5.5 Actor-network theory

5.5.1 The symmetry principle

In his Organizing Modernity, John Law (1994) insists on the principle of symmetry. To insist on symmetry ‘is to assert that everything, more particularly, that everything you seek to explain or describe should be approached in the same way’ (9-10). It thus erodes distinctions (e.g. between global and local, between those that drive and the driven, between macro and micro or people and things) that are said to reside in the nature of things, and instead asks how it is that they got to be that way as a product or effect of processes of ordering (ibid.: 12).

One of the most distinctive but also debated features of actor-network theory is its adherence to the principle of symmetry between people and things9. By doing so, the theory grants things the possibility of actor status. As Jensen (2001) explains, actor-network theory employs a semiotic definition of an actor. Actors take their form and acquire their attributes as a result of their relations with other actors. An actor is anything that acts or receives activity from others. So the scope of actors is extended far beyond individual humans.

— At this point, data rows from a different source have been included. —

(* ===== verification/Prelude.v ===== *)
(** * go-intelli: a verification library for the Intelli USB-HID gateway

    The program (Go, under [src/]) polls Autogrow IntelliDose and
    IntelliClimate controllers over USB HID and publishes their state.  Its
    parts, from the bottom up:
    - bit and byte helpers ([src/util/encoding/enc.go] and the helpers at
      the end of [src/device/device_interrogator.go]);
    - the frame codec of [device_interrogator.go]: 64-byte D0..D3 frames
      read from a device are decoded into a shadow document, and a shadow
      is written back as S0..S2 frames, each ending in a CRC;
    - the device session ([src/device/device.go] and the session methods
      of [device_interrogator.go]): open/close of a [hid.Device], one
      request/response exchange ([sentRequest]), a poll ([updateState],
      [updateShadow]) and a write ([writeDoseData], [writeClimateData]);
    - the manager ([src/device/manager.go]): the registry of sessions, with
      the discovery loop ([Discover]: [addDevices], [purgeDevices]) and
      the polling loop ([Interrogate]).
    - the Linux HID backend ([src/hid/hid_linux.go]): enumeration of the
      hidraw nodes ([Devices], [getDeviceInfo], the report descriptor
      parser [parseReport]) and the read goroutine feeding the channel of
      [ReadCh] that [sentRequest] receives from.
    - the command-line gateway ([src/cmd/intellid/main.go]): flags, the
      NATS connection, the manager with a callback publishing each updated
      shadow on [intelli.<serial>], and the two loops;
    - logging ([src/util/tell/log.go]), used throughout.

    ** Files
    - [Prelude] (this file): bytes as [Byte.byte] with [uz]/[u8] (Go's
      [int(b)] and [byte(x)], wrapping modulo 256), frames as [list byte],
      Go's [f[i]] and [f[i] = v] ([idx], [upd]), sequences of assignments
      as write lists ([exec_writes]), exhaustive checks over all bytes.
    - [Ioctl] (Module [ioctl]): the hidraw request numbers of lines 19-40
      of [hid_linux.go], built with the kernel's [_IOC] encoding (the
      [ioR] and [ioRW] the code calls are modelled from [<asm-generic/ioctl.h>]).
    - [Tell]: Module [fmt], [fmt.Sprintf] on the verbs the program uses
      and the error forms of the [fmt] documentation ([%!(NOVERB)],
      [%!c(MISSING)], [%!(EXTRA ...)]); Module [tell], the logger's state
      and every function of [log.go].
    - [GoFloat]: [float64] as Rocq's primitive IEEE binary64 floats;
      [round], [toFixed], [prepareByte], [prepareInt],
      [checkIntForNotAvailableValue].
    - [Enc] (Module [encoding]): every function of [enc.go].
    - [Bits] (Module [Bits]): [getBoolFromByte] and [updateByte] (through
      the [strconv] string formatting the code uses), the two-byte
      decoders, [getDefaultValue], every string constant and enumeration
      helper of [device_interrogator.go].
    - [Crc] (Module [Crc]): the CRC of [github.com/snksoft/crc] by its
      parameters, [createCheckSum] and the four read templates.
    - [Scalars]: the scaled numeric fields, decoded then re-encoded, decided
      on every byte and every pair of bytes.
    - [IDose]: the IntelliDose structs (one Module per Go struct with a
      record [t] whose fields keep the Go names), the decoder
      [parseByteResponseForIDose] and the encoders
      [prepareS0RequestForIDose]/[prepareS1RequestForIDose] (each the list
      of its assignments, in source order, followed by [createCheckSum]);
      and the round trip: decode, encode, decode again, with its two
      counterexamples.
    - [IClimate]: the same for the IntelliClimate: its 43 structs, the
      decoder [parseByteResponseForIClimate] with [extractSetPointArray],
      the encoders [prepareS0RequestForIClimate] (written, as in the code,
      through the re-slice [specificationBytes := bytes[2:]] ([reslice])
      and [fillSetPointData]), [prepareS1RequestForIClimate] and
      [prepareS2RequestForIClimate]; the shape of a decoded shadow; the
      round trip under [IClimate_regular], with its counterexamples; where
      S2 writes the [FogTimes] high byte.
    - [GoEffects]: a state-and-panic monad [M] over a world of HID devices;
      [hid.DeviceInfo]; the interface [Hid] ([DeviceInfo.Open] and the
      [hid.Device] methods) and a scripted instance [Script] that replays
      replies and records the frames written.
    - [HidLinux] (Module [HidLinux]): [parseReport] (its loop with the
      descriptor's length as fuel); [getDeviceInfo] over a record
      [sys_results] of what its ioctls and sysfs reads return, with
      [strings.TrimSpace], [strings.Index], [bytes.IndexByte],
      [bytes.TrimRight] and the [uevent] map; [Devices]; the channel of
      [ReadCh] as a state [chan] with the read thread's iteration
      [thread_step] and a receive [recv], interleaved by a step relation.
    - [Device] (Module [Session]): the [Device] struct and every operation
      of the session, written against [Hid] and calling the two codecs;
      then the session's step relation and invariant, the termination of
      [updateState], and its behaviour on the scripted transport.
    - [LinuxHid] (Module [LinuxHid]): the Linux implementation of [Hid]:
      a world of device nodes (each answering a written report with the
      reports it sends back) and open files ([DeviceInfo.Open], [Close],
      [Write], [ReadCh], [ReadError]), the channel of [HidLinux] fed by
      the read thread as soon as the device sends a report; its
      refinement of a queue of capacity 30 that drops the newest report,
      and [updateState] over it.
    - [Manager] (Module [Manager]): [strings.Contains]/[Join],
      [isValidDevice], the [Manager] struct and its operations, one
      iteration of [Discover] and of [Interrogate], and [discoverOnceLinux],
      [Discover] over the Linux enumeration of [HidLinux], and the two GET
      handlers of [AttachAPI] with the routing [serve]; then the registry
      invariant, the refinement of the specification's registry, purge and
      discovery.
    - [Gateway] (Module [Gateway]): [main] from its parsed flags to its
      loops, and the running gateway as a step relation [gateway_step]
      whose [Interrogate] iterations publish the messages of the fired
      callbacks in any order (each runs in its own goroutine).
    - [Flags]: [flag.Parse] on the five declarations of [main] (Go's
      [FlagSet.parseOne] loop, [strconv.ParseBool], [strconv.ParseInt] with
      base 0: sign, [0b]/[0o]/[0x]/[0] prefixes, digit separators, [int64]
      range) and [main_cli], [main] from its command line.

    ** What the theorems show
    - Codec: bit-numbering duality of [ComposeByte]/[getBoolFromByte];
      [updateByte] is [SetBit] at the mirrored position; the two-byte
      decoders and their encoders are inverse, with the byte order the code
      has; every scaled field is stable under decode-encode-decode except
      the raw value 65535 of the hundredths fields; the read templates carry
      CRC-16/ARC checksums (not CCITT); [createCheckSum] makes the CRC
      valid.  The IntelliDose round trip: decoding D0 with the S0/S1 frames
      written from the decoded shadow gives the same shadow, under two
      hypotheses that each have a counterexample (a bit the decoder reads
      from the wrong position, and the 16-bit wrap at 65535).  The
      IntelliClimate round trip, from D0..D3 through S0..S2, under one
      decidable hypothesis [IClimate_regular] that lists the exceptions,
      each with a counterexample: [SwAllExhaustFans] is written back
      without its factor 100, and signed hundredths fields near the ends of
      [int16] wrap; every decoded IntelliClimate shadow has the one set
      point and twelve distinct statuses the S0 encoder indexes; S2 writes
      the [FogTimes] high byte at an offset the decoder does not read.
    - Session: an open session always holds a handle (invariant over every
      reachable state), so [sentRequest] never dereferences nil on an open
      session; [updateState] issues D0, D1, D2 (and D3 for IntelliClimate)
      in order and stops at the first error after storing its reply;
      [updateShadow] publishes the decoded frames, panics on short frames
      when no error was reported, and publishes stale frames after an
      error; on an IntelliClimate it issues the four requests and publishes
      their decoding; [updateState] returns for every HID implementation
      (termination of its request sequence); [writeDoseData] and
      [writeClimateData] send two and three valid 65-byte reports and
      overwrite the stored D1/D2 (and D3) frames.
    - Manager: serials stay unique and every registered session has a
      callback, an empty [Name] and a consistent open flag (invariant);
      [addDevices] refines the specification's registry when
      [isValidDevice] agrees with the four names (it accepts fragments
      too); [purgeDevices] never removes anything, and the loop it skips
      would panic or skip elements; a device once enumerated is registered
      and stays registered; on Linux, a hidraw node read by [Devices] is
      registered under the serial of its [uevent] file; in every reachable
      state [GET /devices/count] answers the number of registered serials
      and [GET /devices] answers 404 exactly on an empty registry.
    - Gateway: the outcomes of [main] (version, NATS failure with exit 1,
      start with an empty registry and the publishing callback, log level);
      in every reachable state every session carries the publishing
      callback and every message published is on the subject of a
      registered serial; each fired notification publishes exactly one
      message.  The manager's intervals are [int64] products, which wrap
      for a delay above 9223372036 s.  The command line: [flag.Parse]
      reads back every flags record printed as [-name=value] arguments
      (the delay through [%d] and [ParseInt]), and stops at the first
      argument that is not a flag, ignoring every flag after it (as in
      [-debug false -p :80]); its loop has enough fuel; a delay of any
      sign is accepted, [-h] exits 0 and a malformed delay exits 2.
    - Logging: a message is written exactly when the level admits it;
      [GetBoolBitValue] reads bits from the least significant and panics
      outside [0..7];
      [IfErrorf] mangles every error it reports ([%!(NOVERB)], then the
      second formatting by [log.Printf]).
    - Linux backend: [parseReport] changes only the usage page, usage and
      report lengths, keeps them within [uint16] and keeps the first
      report's lengths; the input report length it records is the Report
      Count of the first Input item whatever its Report Size, not its size
      in bytes; [getDeviceInfo] returns the
      fields its system calls give, the serial number being the last
      [HID_UNIQ] line, and panics on a name with no zero byte; [Devices]
      refines "the readable devices in directory order" and stops at the
      first error other than a permission error; in every interleaving of
      the read thread and the receivers the reads are consumed in order and
      the receivers get the sent reports in order (FIFO), the channel holds
      at most 30 reports, and with no receiver the thread keeps the first 30
      reports and drops the later ones.  Each open file of [LinuxHid],
      its thread reading every report as it comes, refines a queue of
      capacity 30 that drops the newest report when full, and a receive on
      the empty queue blocks for ever; [updateState] over it takes the
      first three reports of the queue extended with the answers to its
      requests: a report left unread shifts every frame by one exchange.
      The ioctl request numbers decode to the fields intended for every
      buffer size below [2^14] and equal those of [<linux/hidraw.h>].

    ** Bounds, fuel and evaluation
    The one loop with fuel is [parseReport]'s: each iteration consumes at
    least one byte, so the descriptor's length is enough fuel, and any
    larger fuel gives the same result ([parseReport_loop_fuel]).  The
    loop of [flag.Parse] consumes an argument in each iteration that goes
    on, so one more than the number of arguments is enough
    ([Parse_fuel]).  The read thread of [LinuxHid] runs one iteration per
    pending read of the file plus one ([drain]), enough to consume every
    read, each iteration consuming one ([drain_reads]).  Every other
    recursion is structural.  The endless read thread is the step
    relation [step] on the channel, its runs finite traces.  The endless
    loops [Discover] and [Interrogate] are modelled by their iterations
    ([discoverOnce], [interrogateOnce]), [Discover] on any finite list of
    enumeration results.  Facts about every byte or byte pair are decided
    by [vm_compute] over all 256 or 65536 cases ([Scalars] holds the two
    exhaustive checks over byte pairs, about a minute).  The two round
    trips are evaluated symbolically on frames of 64 variable bytes.

    ** Not modelled
    The three mutexes of a device and the manager's lock are not
    modelled: each operation is one critical section, and the goroutines
    [Interrogate] starts run one after the other.  Sleeps, [json.Marshal]
    (a message carries the shadow itself, a [/devices] body the devices),
    the NATS client (a connection is an input), gin's server loop, the
    date and time that [log] puts in front of a line, and
    [events.LogNotify] are libraries or I/O.  The failure messages of
    [flag.Parse] are constructors, not the text [failf] prints with the
    usage.  Of the Linux backend, the results of the system calls are
    inputs ([sys_results], the reads of a device node); in [LinuxHid] the
    read thread runs as soon as the device answers (other interleavings
    are those of the step relation of [HidLinux]), the kernel's own
    queue of a hidraw file before the thread starts is unbounded, and
    [strings.TrimSpace] trims ASCII
    white space only (sysfs files are ASCII).  The session's HID device
    is the [Hid] interface, with no assumption on its replies, or its
    scripted and Linux instances; a receive that blocks for ever is
    recorded in the world of an instance (the [blocked] flag of
    [LinuxHid]), as [hid_read] returns in every instance. *)

From Stdlib Require Export ZArith List Lia Bool.
From Stdlib Require Export Strings.Byte.
Export ListNotations.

Actor-network theory stresses that it is the heterogeneity of actor-networks that allows them to remain durable in space and time; it is the seamless mixing of social, technical and natural objects within networks that ensures that they frame our interactions, shape our activities, and direct our movements (Murdoch, 1998: 367). As Law (1994: 10) explains:

Why do we distinguish, a priori, between human actors on the one hand, and technical and natural objects on the other? Perhaps this sounds ridiculous. Perhaps these distinctions are self-evident. But the very fact that it sounds ridiculous should give us pause for thought. Why are we so convinced that these distinctions are given in the nature of things? What happens if we treat them, instead, as an effect, a product of ordering?

It means that one should try to seek a heuristic flattening of the differences between people and non-humans in order to understand the way things work together (Verschoor, 1997a: 25).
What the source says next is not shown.